Here the complex number $z$ is identified with the point $(x,y)$ in the Euclidean plane, where $x=\mathrm{Re}(z),\; y=\mathrm{Im}(z)$.
Here I cannot let $u=\mathrm{Re}(f)$ for some holomorphic function $f$ since the domain $D(0,1)\backslash \{0\}$ is not simply connected. What kind of approach should I take here? Any hints or advices will help a lot!
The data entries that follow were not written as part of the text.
(** A field that is left out was empty, and so was the field it is read into. *)
Lemma unmarshal_string n o g s c d d' rest :
  s (g c) d = d' → unmarshal_entry d (n, JString (g c)) = d' → (o = true → s "" d = d) →
  unmarshal (marshal_field c (FString n o g s) ++ rest) d = unmarshal rest d'.
Proof.
  intros <- He Ho. rewrite unmarshal_app. f_equal. cbn [marshal_field].
  destruct (decide (o = true ∧ g c = "")) as [[Ht Hz]|Hd]; [|exact He]. rewrite Hz. by rewrite Ho.
Qed.
Lemma unmarshal_bool n o g s c d d' rest :
  s (g c) d = d' → unmarshal_entry d (n, JBool (g c)) = d' → (o = true → s false d = d) →
  unmarshal (marshal_field c (FBool n o g s) ++ rest) d = unmarshal rest d'.
Proof.
  intros <- He Ho. rewrite unmarshal_app. f_equal. cbn [marshal_field].
  destruct (decide (o = true ∧ g c = false)) as [[Ht Hz]|Hd]; [|exact He]. rewrite Hz. by rewrite Ho.
Qed.
Lemma unmarshal_uint n o g s c d d' rest :
  0 ≤ g c < 2 ^ 32 → s (g c) d = d' →
  unmarshal_entry d (n, JNumber (g c)) = (set_field (FUint32 n o g s) (JNumber (g c)) d).1 → (o = true → s 0 d = d) →
  unmarshal (marshal_field c (FUint32 n o g s) ++ rest) d = unmarshal rest d'.
Proof.
  intros Hg <- He Ho. rewrite unmarshal_app. f_equal. cbn [marshal_field].
  destruct (decide (o = true ∧ g c = 0)) as [[Ht Hz]|Hd]; [rewrite Hz; by rewrite Ho|].
  cbn [unmarshal foldl]. rewrite He. unfold set_field. by rewrite decide_True.
Qed.

Lemma unmarshal_marshal c : config_ok c → unmarshal (marshal c) default_config = c.
Proof.
  destruct c. intros [Hops Hmem]. cbn [cf_KDFOpsLimit cf_KDFMemLimit] in *.
  unfold marshal, config_fields. cbn [mbind list_bind].
  repeat first
    [ erewrite unmarshal_string; [|lazy; reflexivity|reflexivity|reflexivity || discriminate]
    | erewrite unmarshal_bool; [|lazy; reflexivity|reflexivity|reflexivity]
    | erewrite unmarshal_uint; [|assumption|lazy; reflexivity|reflexivity|reflexivity] ].
  reflexivity.
Qed.

Section saved.
Context {S : Type} `{SS : SecretStore S, SL : !SecretStoreLaws S, UH : UrlHost, UL : !UrlHostLaws UH}.

(** A process started afterwards: nothing is loaded yet. *)
Definition restart (a : Account S) : Account S := a <| ac_cfg := None |>.

Lemma Get_loaded (a : Account S) c : ac_cfg a = Some c → Get a = (c, a).
Proof using Type. intros H. unfold Get. by rewrite H. Qed.

Lemma Load_cfg (a : Account S) : ∃ c, ac_cfg (Load a) = Some c.
Proof using Type. unfold Load. destruct (loadAPIKey _); by eexists. Qed.

Lemma Get_cfg (a : Account S) : ac_cfg (Get a).2 = Some (Get a).1.
Proof using Type.
  unfold Get. destruct (ac_cfg a) as [c|] eqn:Hc; cbn [fst snd]; [done|].
  destruct (Load_cfg a) as [c Hl]. by rewrite Hl.
Qed.

Lemma Get_Get (a : Account S) : Get (Get a).2 = Get a.
Proof using Type. rewrite (Get_loaded _ _ (Get_cfg a)). by destruct (Get a). Qed.

Lemma next_write_fields (a : Account S) err a' : next_write a = (err, a') →
  ac_cfg a' = ac_cfg a ∧ ac_file a' = ac_file a ∧ ac_secrets a' = ac_secrets a.
Proof using Type. unfold next_write. destruct (ac_io a); intros [= <- <-]; done. Qed.

(** What a successful [Save] leaves: the configuration, the file, and the key in
    one of the two places. *)
Lemma Save_Ok (a a' : Account S) : Save a = (None, a') →
  let c := (Get a).1 in
  ac_cfg a' = Some c ∧
  (cf_APIKey c ≠ "" ∧ loadAPIKey a' = Some (cf_APIKey c) ∧ ac_file a' = FileDoc (marshal (c <| cf_APIKey := "" |>)) ∨
   loadAPIKey a' = loadAPIKey (Get a).2 ∧ ac_file a' = FileDoc (marshal c)) ∧
  ∀ k, k ≠ secretKey a' → GetSecret k (ac_secrets a') = GetSecret k (ac_secrets (Get a).2).
Proof using SL.
  unfold Save. pose proof (Get_cfg a) as Hc. destruct (Get a) as [c a0]. cbn [fst snd] in *. cbv zeta.
  destruct (next_write a0) as [[e|] a1] eqn:H1; [done|]. apply next_write_fields in H1 as (Hc1 & _ & Hs1).
  unfold storeAPIKey. destruct (decide (cf_APIKey c = "")) as [Hk|Hk].
  - destruct (next_write a1) as [[e|] a2] eqn:H2; [done|]. apply next_write_fields in H2 as (Hc2 & _ & Hs2).
    intros [= <-]. unfold loadAPIKey, secretKey. cbn. rewrite Hc2, Hc1, Hs2, Hs1, Hc. naive_solver.
  - unfold set_secret. destruct (SetSecret (secretKey a1) (cf_APIKey c) (ac_secrets a1)) as [ok s] eqn:Hset.
    destruct (next_write (a1 <| ac_secrets := s |>)) as [[e|] a2] eqn:H2; [done|].
    apply next_write_fields in H2 as (Hc2 & _ & Hs2). cbn in Hc2, Hs2.
    intros [= <-].
    assert (∀ a : Account S, ac_cfg a = Some c → secretKey a = secretKeyFor (cf_Endpoint c)) as Hkey
      by (intros x Hx; unfold secretKey; by rewrite Hx).
    rewrite Hkey in Hset by congruence. unfold loadAPIKey. rewrite !Hkey by (cbn; congruence). cbn.
    rewrite Hs2, Hc2, Hc1, Hc. rewrite Hs1 in Hset. split_and!; [done| |].
    + destruct ok; [left|right]; (split_and!; [..|done]); try done.
      * by apply (SetSecret_true _ _ _ _ Hset).
      * by rewrite (SetSecret_false _ _ _ _ Hset).
    + intros k Hne. pose proof (SetSecret_other (secretKeyFor (cf_Endpoint c)) k (cf_APIKey c) (ac_secrets a0) (not_eq_sym Hne)) as Ho.
      by rewrite Hset in Ho.
Qed.
Lemma EncryptHybrid_nonempty priv pw salt xN kN enc : EncryptHybridPrivateKey (Some priv) pw salt xN kN = Ok enc →
  X25519Ciphertext enc ≠ [] ∧ KyberCiphertext enc ≠ [] ∧ OpsLimit enc = KDFOpsLimit ∧ MemLimit enc = KDFMemLimitBytes.
Proof using AL.
  unfold EncryptHybridPrivateKey, wrapWithKey. rewrite ensure_bind_Ok. intros [_ H].
  apply bind_Ok_inv in H as ([[[x n1] k] n2] & Hw & H). apply bind_Ok_inv in Hw as ([] & _ & Hw). simplify_eq.
  split_and!; try done; apply aead_Seal_nonempty.
Qed.
Lemma EncryptSigning_nonempty priv key n1 n2 enc : EncryptSigningPrivateKeys (Some priv) key n1 n2 = Ok enc →
  es_Ed25519Ciphertext enc ≠ [] ∧ es_MldsaCiphertext enc ≠ [].
Proof using AL.
  unfold EncryptSigningPrivateKeys. rewrite !ensure_bind_Ok. intros (_ & _ & H).
  apply bind_Ok_inv in H as ([] & _ & H). simplify_eq. split; apply aead_Seal_nonempty.
Qed.

(** What a new account consists of. *)
Lemma NewAccountKeys_Ok rnd pw keys : drawn rnd → NewAccountKeys rnd pw = Ok keys →
  ∃ priv spriv, GenerateHybridKeyPair (ar_x25519 rnd) (ar_seed rnd) = Ok (nk_Public keys, priv) ∧
    GenerateSigningKeyPair (ar_edSeed rnd) (ar_mlRand rnd) = (nk_SigningPublic keys, spriv) ∧
    keys_ok (nk_Public keys) priv ∧ generated_keys (nk_SigningPublic keys) spriv ∧
    let enc := nk_Wrapped keys in let senc := nk_SigningWrapped keys in
    DecryptHybridPrivateKey enc pw = Ok priv ∧
    DecryptSigningPrivateKeys (Some senc) (DeriveKey pw (Salt enc) (OpsLimit enc) (MemLimit enc)) = Ok spriv ∧
    X25519Ciphertext enc ≠ [] ∧ KyberCiphertext enc ≠ [] ∧ OpsLimit enc = KDFOpsLimit ∧ MemLimit enc = KDFMemLimitBytes ∧
    es_Ed25519Ciphertext senc ≠ [] ∧ es_MldsaCiphertext senc ≠ [].
Proof using AL ARL KL EL ML.
  intros [Hx Hseed Hrec Hed Hn] H. rewrite !Forall_cons in Hn. destruct Hn as (N1 & N2 & N3 & N4 & N5 & N6 & _).
  unfold NewAccountKeys in H. apply bind_Ok_inv in H as ([pub priv] & Hg%wrapping_Ok & H).
  destruct (GenerateHybridKeyPair_ok _ _ Hx Hseed) as (pub' & priv' & Hg' & Hk). rewrite Hg in Hg'. injection Hg' as <- <-.
  apply bind_Ok_inv in H as (enc & Henc%wrapping_Ok & H). apply bind_Ok_inv in H as (rec & _ & H).
  destruct (GenerateSigningKeyPair (ar_edSeed rnd) (ar_mlRand rnd)) as [spub spriv] eqn:Hsg. cbv zeta in H.
  apply bind_Ok_inv in H as (senc & Hsenc%wrapping_Ok & H). apply bind_Ok_inv in H as (srec & _ & H).
  apply bind_Ok_inv in H as (sig & _ & H). apply Ok_inj in H. subst keys. cbn [nk_Public nk_SigningPublic nk_Wrapped nk_SigningWrapped].
  exists priv, spriv. destruct Hk as (Hk1 & Hk2 & Hk3).
  destruct (private_key_wrap_roundtrip priv pw (ar_recoveryKey rnd) (ar_salt rnd) _ _ Hk1 Hk2 N1 N2 Hrec) as [(enc' & He & Hd) _].
  rewrite Henc in He. injection He as <-.
  destruct (EncryptHybrid_nonempty _ _ _ _ _ _ Henc) as (? & ? & ? & ?). destruct (EncryptSigning_nonempty _ _ _ _ _ Hsenc).
  split_and!; try done; [by exists (ar_edSeed rnd), (ar_mlRand rnd)|].
  by apply (DecryptSigningPrivateKeys_Encrypt spriv _ _ _ _ N5 N6).
Qed.

Context {S : Type} `{ST : SecretStore S, STL : !SecretStoreLaws S, UH : UrlHost, UL : !UrlHostLaws UH}.

Lemma view_restarted (a : Account S) c agent prompter : ac_cfg (Load a) = Some c →
  view_of (restart a) agent prompter = mkView c (loadDeviceKey (Load a)) agent prompter.
Proof using Type.
  intros H. unfold view_of, Get. cbn [restart ac_cfg]. change (ac_cfg (restart a)) with (@None Config).
  cbv iota. rewrite Load_restart, H. done.
Qed.
(* ===== verification/Agent.v ===== *)
(** * The key agent

    [internal/agent/agent.go], with [agentkeys] and [StartAgentForKeys] of
    [internal/cmdutil/keys.go]: processes that hold unlocked keys behind a local
    port and a token, and the file [agent.json] through which clients find the
    one that runs.  A step is what one process does without waiting: an agent
    starts, answers one request, or shuts down; time passes in between.  The
    system hands out a port to one listener at a time; a request and its answer
    are records, [encoding/json] carries them unchanged. *)
From S2P Require Import Prelude GoLib GoFmt ApiErrors Crypto Hybrid Sign FileCrypt Names PinStore Config Session.
Local Open Scope Z_scope.

Definition X25519KeySize : nat := 32.

(** Absent signing keys are empty. *)
Record KeyMaterial : Type := mkKeyMaterial {
  km_PublicKey : bytes; km_PrivateKey : bytes; km_KyberPublicKey : bytes; km_KyberSeed : bytes; km_NameKey : bytes;
  km_SigningPublicKeyEd25519 : bytes; km_SigningPrivateKeyEd25519 : bytes;
  km_SigningPublicKeyMldsa : bytes; km_SigningPrivateKeyMldsa : bytes }.
Record AgentInfo : Type := mkAgentInfo { ai_Port : Z; ai_Token : string; ai_PID : nat; ai_Expires : option Z }.
Record Request : Type := mkRequest { rq_Token : string; rq_Action : string }.
Record Response : Type := mkResponse {
  rs_OK : bool; rs_Error : string; rs_PublicKey : string; rs_PrivateKey : string;
  rs_KyberPublicKey : string; rs_KyberSeed : string; rs_NameKey : string;
  rs_SigningPublicKeyEd25519 : string; rs_SigningPrivateKeyEd25519 : string;
  rs_SigningPublicKeyMldsa : string; rs_SigningPrivateKeyMldsa : string }.
Definition answer (ok : bool) (error : string) : Response := mkResponse ok error "" "" "" "" "" "" "" "" "".

(** One agent process: its guard, whether it listens, the time it is to end, when
    its timer fires ([None]: stopped or fired), whether [shutdown] has run, and
    when the shutdowns that sleep for their 100 milliseconds wake up. *)
Record Agent : Type := mkAgent {
  ag_port : Z; ag_token : string; ag_keys : option KeyMaterial; ag_listening : bool; ag_expires : Z;
  ag_timer : option Z; ag_shut : bool; ag_pending : list Z }.
#[export] Instance eta_Agent : Eta Agent := λ g,
  mkAgent (ag_port g) (ag_token g) (ag_keys g) (ag_listening g) (ag_expires g) (ag_timer g) (ag_shut g) (ag_pending g).
Definition shutdownDelay : Z := 100 * millisecond.

(** The clock, the file [agent.json], and the agents by process. *)
Record Machine : Type := mkMachine { mc_now : Z; mc_file : file AgentInfo; mc_agents : gmap nat Agent }.
#[export] Instance eta_Machine : Eta Machine := λ m, mkMachine (mc_now m) (mc_file m) (mc_agents m).

(** ** The file *)

Definition RemoveAgentFile (m : Machine) : Machine := m <| mc_file := FileAbsent |>.
Definition ReadAgentFile (m : Machine) : option AgentInfo * Machine :=
  match mc_file m with
  | FileDoc info =>
      if decide (ai_Port info = 0 ∨ ai_Token info = "") then (None, m)
      else match ai_Expires info with
           | Some t => if decide (t < mc_now m) then (None, RemoveAgentFile m) else (Some info, m)
           | None => (Some info, m)
           end
  | _ => (None, m)
  end.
Wlog $u$ is real-valued. You could show that $$\epsilon\ln|z|\le u(z)\le-\epsilon\ln|z|$$for every $\epsilon>0$:
Let $v(z)=u(z)+\epsilon\ln(|z|)$. If $|\xi|=1$ or $\xi=0$ the hypothesis implies that $$\limsup_{z\to\xi}v(z)\le0.$$So, since $v$ is harmonic, $v\le 0$, which says that $u(z)\le-\epsilon\ln|z|$. Similarly for the other inequality.